Stored items
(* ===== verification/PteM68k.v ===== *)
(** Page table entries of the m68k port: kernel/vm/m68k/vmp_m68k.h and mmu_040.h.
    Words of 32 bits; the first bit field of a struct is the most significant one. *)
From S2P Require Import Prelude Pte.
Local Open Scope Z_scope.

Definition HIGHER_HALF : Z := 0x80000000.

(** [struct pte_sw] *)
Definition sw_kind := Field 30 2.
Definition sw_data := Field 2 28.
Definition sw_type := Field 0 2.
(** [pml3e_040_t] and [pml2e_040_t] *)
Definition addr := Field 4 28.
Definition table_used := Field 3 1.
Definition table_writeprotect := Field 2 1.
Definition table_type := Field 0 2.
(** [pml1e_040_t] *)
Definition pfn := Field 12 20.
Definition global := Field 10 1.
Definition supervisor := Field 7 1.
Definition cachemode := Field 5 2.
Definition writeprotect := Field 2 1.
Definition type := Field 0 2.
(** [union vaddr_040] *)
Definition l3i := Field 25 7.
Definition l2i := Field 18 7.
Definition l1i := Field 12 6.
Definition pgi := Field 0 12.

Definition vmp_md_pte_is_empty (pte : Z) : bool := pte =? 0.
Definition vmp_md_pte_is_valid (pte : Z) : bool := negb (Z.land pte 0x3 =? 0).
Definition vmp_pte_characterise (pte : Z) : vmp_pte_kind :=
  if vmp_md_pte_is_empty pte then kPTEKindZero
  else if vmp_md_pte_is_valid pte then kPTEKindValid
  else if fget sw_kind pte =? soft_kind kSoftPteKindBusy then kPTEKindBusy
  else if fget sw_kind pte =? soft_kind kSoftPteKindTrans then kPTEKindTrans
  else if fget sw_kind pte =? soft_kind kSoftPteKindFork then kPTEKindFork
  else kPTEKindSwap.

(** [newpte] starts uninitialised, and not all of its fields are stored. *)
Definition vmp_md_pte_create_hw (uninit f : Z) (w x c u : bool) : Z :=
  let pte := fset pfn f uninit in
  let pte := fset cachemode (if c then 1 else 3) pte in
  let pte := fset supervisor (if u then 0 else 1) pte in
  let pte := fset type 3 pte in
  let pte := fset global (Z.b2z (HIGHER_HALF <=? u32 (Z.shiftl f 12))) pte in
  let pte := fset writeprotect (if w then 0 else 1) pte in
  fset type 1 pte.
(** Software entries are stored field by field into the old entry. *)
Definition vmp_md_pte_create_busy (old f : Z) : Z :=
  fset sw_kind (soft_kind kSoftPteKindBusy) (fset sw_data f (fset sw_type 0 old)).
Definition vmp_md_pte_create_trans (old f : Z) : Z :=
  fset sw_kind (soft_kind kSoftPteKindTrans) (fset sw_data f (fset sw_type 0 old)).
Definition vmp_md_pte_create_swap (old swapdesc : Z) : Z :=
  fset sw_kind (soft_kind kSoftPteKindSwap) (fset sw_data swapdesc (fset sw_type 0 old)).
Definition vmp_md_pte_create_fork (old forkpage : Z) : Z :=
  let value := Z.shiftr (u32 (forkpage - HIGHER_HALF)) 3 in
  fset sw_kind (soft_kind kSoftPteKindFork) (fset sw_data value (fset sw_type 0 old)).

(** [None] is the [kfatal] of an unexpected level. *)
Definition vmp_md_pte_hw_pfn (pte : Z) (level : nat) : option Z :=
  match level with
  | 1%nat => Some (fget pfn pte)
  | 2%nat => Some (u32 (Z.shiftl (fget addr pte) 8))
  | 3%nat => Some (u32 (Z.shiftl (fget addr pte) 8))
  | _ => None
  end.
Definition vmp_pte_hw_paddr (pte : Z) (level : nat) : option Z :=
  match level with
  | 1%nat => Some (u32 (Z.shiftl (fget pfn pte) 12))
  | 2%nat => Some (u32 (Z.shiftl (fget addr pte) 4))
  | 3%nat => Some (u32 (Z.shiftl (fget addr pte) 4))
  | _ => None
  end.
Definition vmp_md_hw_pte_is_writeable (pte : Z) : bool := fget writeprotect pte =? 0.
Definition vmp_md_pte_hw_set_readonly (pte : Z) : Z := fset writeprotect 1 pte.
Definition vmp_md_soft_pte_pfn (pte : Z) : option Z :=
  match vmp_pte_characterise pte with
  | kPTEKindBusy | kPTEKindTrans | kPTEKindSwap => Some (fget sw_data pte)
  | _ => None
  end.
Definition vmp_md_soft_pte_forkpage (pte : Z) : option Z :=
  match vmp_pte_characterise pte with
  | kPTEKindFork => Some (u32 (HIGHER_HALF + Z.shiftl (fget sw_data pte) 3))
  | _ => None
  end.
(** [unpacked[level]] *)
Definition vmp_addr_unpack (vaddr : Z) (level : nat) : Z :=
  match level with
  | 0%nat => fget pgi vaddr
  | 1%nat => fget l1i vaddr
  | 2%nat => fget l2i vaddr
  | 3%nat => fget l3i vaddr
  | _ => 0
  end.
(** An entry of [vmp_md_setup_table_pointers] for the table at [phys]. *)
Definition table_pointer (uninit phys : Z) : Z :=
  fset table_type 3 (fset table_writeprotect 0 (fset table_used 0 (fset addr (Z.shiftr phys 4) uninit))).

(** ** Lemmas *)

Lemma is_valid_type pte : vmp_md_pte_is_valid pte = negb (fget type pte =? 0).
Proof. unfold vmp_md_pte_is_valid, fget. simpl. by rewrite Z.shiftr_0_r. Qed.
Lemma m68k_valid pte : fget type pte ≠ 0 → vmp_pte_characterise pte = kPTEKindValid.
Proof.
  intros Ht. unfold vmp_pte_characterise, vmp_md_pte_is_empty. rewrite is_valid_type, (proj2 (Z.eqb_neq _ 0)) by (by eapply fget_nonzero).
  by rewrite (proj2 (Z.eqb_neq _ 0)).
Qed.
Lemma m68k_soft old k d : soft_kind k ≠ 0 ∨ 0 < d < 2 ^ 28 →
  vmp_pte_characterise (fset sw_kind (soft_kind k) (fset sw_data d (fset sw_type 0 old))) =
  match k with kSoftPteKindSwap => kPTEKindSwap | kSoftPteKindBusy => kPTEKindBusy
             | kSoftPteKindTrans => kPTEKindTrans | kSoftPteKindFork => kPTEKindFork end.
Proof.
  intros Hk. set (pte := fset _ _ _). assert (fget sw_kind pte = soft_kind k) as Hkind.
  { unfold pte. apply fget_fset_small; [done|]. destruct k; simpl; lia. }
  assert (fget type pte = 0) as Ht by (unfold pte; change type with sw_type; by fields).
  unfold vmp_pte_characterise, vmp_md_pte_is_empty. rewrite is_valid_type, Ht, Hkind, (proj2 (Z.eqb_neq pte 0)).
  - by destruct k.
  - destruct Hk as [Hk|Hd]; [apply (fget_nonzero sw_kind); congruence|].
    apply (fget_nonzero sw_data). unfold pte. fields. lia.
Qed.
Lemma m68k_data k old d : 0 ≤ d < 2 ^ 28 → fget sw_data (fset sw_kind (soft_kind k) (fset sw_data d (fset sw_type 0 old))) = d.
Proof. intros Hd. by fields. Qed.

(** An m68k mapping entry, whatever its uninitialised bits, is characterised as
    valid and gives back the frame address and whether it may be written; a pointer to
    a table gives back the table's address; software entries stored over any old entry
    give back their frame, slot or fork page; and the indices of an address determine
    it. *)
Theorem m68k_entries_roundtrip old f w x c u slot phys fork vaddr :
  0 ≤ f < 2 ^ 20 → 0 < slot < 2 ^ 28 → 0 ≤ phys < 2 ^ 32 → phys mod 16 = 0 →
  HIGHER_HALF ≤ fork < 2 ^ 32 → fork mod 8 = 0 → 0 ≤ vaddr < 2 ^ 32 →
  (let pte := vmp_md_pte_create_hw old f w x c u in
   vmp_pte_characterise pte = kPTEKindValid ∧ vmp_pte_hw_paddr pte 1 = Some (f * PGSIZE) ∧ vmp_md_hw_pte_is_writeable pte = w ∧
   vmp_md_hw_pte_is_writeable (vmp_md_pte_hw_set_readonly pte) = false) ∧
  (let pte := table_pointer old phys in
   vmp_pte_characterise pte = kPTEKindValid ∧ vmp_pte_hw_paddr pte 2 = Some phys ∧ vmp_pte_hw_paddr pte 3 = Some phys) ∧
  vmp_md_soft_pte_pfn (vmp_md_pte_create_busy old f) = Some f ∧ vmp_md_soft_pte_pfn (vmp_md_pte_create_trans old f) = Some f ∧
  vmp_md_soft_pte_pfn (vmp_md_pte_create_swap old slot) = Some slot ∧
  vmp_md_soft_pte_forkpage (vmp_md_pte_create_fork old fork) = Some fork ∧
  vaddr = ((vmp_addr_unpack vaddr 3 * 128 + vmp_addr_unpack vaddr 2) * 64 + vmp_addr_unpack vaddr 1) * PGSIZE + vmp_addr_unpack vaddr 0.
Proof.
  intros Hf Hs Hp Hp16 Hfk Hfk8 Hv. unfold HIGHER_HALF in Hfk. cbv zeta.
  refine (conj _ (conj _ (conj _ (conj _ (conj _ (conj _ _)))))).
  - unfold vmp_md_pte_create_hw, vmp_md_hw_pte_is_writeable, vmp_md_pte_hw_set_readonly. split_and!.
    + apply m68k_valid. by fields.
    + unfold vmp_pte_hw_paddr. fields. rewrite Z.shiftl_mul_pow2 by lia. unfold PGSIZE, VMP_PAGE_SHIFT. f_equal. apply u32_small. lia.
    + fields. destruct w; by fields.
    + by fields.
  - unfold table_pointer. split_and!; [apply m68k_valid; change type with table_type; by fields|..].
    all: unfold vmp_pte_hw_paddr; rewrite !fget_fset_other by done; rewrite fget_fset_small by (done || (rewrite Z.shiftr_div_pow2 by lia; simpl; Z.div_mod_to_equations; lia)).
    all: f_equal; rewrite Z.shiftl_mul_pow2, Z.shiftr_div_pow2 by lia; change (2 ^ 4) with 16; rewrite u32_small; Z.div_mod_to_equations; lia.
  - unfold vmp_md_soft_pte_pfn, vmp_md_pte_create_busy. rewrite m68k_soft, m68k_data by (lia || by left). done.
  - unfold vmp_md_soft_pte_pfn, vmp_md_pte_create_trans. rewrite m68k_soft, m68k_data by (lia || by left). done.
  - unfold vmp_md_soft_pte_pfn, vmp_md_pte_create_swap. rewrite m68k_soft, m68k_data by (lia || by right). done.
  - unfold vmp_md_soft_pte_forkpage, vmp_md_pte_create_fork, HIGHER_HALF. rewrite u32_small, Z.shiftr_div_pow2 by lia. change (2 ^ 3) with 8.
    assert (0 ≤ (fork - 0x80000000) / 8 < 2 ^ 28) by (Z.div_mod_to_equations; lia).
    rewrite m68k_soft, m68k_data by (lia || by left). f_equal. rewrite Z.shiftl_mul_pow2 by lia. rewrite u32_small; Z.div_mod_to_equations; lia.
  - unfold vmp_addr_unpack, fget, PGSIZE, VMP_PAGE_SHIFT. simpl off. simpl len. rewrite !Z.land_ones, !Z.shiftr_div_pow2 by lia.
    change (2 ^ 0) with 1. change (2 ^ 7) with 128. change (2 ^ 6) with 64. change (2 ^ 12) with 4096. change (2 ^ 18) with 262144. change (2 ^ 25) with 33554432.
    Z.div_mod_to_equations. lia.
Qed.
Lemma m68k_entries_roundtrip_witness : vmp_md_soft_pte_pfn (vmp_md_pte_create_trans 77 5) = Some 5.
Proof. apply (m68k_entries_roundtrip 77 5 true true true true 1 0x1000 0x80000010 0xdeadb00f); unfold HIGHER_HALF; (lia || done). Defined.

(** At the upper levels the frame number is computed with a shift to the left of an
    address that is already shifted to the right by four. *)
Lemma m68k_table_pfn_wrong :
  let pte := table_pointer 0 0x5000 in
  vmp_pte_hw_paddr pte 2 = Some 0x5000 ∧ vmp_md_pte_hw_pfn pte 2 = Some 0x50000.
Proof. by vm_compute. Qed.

* * *

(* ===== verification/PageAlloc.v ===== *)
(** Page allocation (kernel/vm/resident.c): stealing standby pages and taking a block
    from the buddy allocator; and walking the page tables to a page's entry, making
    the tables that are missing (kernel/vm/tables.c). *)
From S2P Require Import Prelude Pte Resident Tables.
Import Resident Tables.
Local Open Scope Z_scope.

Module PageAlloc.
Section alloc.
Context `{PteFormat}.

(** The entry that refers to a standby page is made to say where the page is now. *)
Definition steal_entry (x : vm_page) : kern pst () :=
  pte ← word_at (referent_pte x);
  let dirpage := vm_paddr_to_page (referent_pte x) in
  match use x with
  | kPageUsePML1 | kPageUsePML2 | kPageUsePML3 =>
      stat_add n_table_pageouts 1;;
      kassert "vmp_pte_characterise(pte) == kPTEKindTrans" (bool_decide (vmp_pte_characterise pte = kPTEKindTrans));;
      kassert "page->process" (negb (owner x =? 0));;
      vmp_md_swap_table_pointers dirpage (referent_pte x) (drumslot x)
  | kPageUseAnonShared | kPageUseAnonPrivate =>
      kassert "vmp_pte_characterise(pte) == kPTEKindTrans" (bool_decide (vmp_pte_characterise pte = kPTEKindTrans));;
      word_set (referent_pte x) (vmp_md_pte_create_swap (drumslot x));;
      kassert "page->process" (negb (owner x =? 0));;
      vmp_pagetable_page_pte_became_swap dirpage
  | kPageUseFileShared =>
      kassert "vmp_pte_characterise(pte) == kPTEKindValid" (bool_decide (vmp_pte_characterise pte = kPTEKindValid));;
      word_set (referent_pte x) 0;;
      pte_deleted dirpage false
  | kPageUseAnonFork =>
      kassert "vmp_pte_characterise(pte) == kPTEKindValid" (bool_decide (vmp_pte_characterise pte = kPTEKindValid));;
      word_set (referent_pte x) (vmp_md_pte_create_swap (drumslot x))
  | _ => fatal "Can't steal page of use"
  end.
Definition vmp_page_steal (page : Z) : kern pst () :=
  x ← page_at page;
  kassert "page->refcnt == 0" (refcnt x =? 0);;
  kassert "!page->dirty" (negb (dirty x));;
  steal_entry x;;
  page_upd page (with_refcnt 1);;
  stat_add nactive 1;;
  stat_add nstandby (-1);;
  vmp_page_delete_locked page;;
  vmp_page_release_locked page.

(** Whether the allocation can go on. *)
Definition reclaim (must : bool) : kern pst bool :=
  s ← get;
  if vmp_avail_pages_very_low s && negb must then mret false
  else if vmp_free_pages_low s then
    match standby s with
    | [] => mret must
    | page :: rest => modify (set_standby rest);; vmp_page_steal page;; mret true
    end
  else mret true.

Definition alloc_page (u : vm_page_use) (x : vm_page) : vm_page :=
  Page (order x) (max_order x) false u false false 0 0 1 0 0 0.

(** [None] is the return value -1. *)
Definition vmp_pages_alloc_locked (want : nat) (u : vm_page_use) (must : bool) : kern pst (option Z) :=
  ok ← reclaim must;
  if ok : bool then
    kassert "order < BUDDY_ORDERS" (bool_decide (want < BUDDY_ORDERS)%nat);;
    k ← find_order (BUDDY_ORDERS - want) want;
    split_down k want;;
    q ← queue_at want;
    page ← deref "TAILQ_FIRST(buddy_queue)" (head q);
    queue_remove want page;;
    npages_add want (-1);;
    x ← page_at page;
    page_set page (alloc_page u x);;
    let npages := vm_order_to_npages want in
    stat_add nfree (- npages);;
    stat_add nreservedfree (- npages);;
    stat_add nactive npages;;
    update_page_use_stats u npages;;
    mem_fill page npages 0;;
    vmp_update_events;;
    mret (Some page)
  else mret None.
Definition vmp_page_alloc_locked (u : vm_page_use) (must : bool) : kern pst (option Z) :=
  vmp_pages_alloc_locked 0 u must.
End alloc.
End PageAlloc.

## Task brief
Each line with the word "right" in the records above belongs in the result; copy all of them.

## Exercise answer
  - unfold vmp_md_soft_pte_pfn, vmp_md_pte_create_swap. rewrite m68k_soft, m68k_data by (lia || by right). done.
    address that is already shifted to the right by four. *)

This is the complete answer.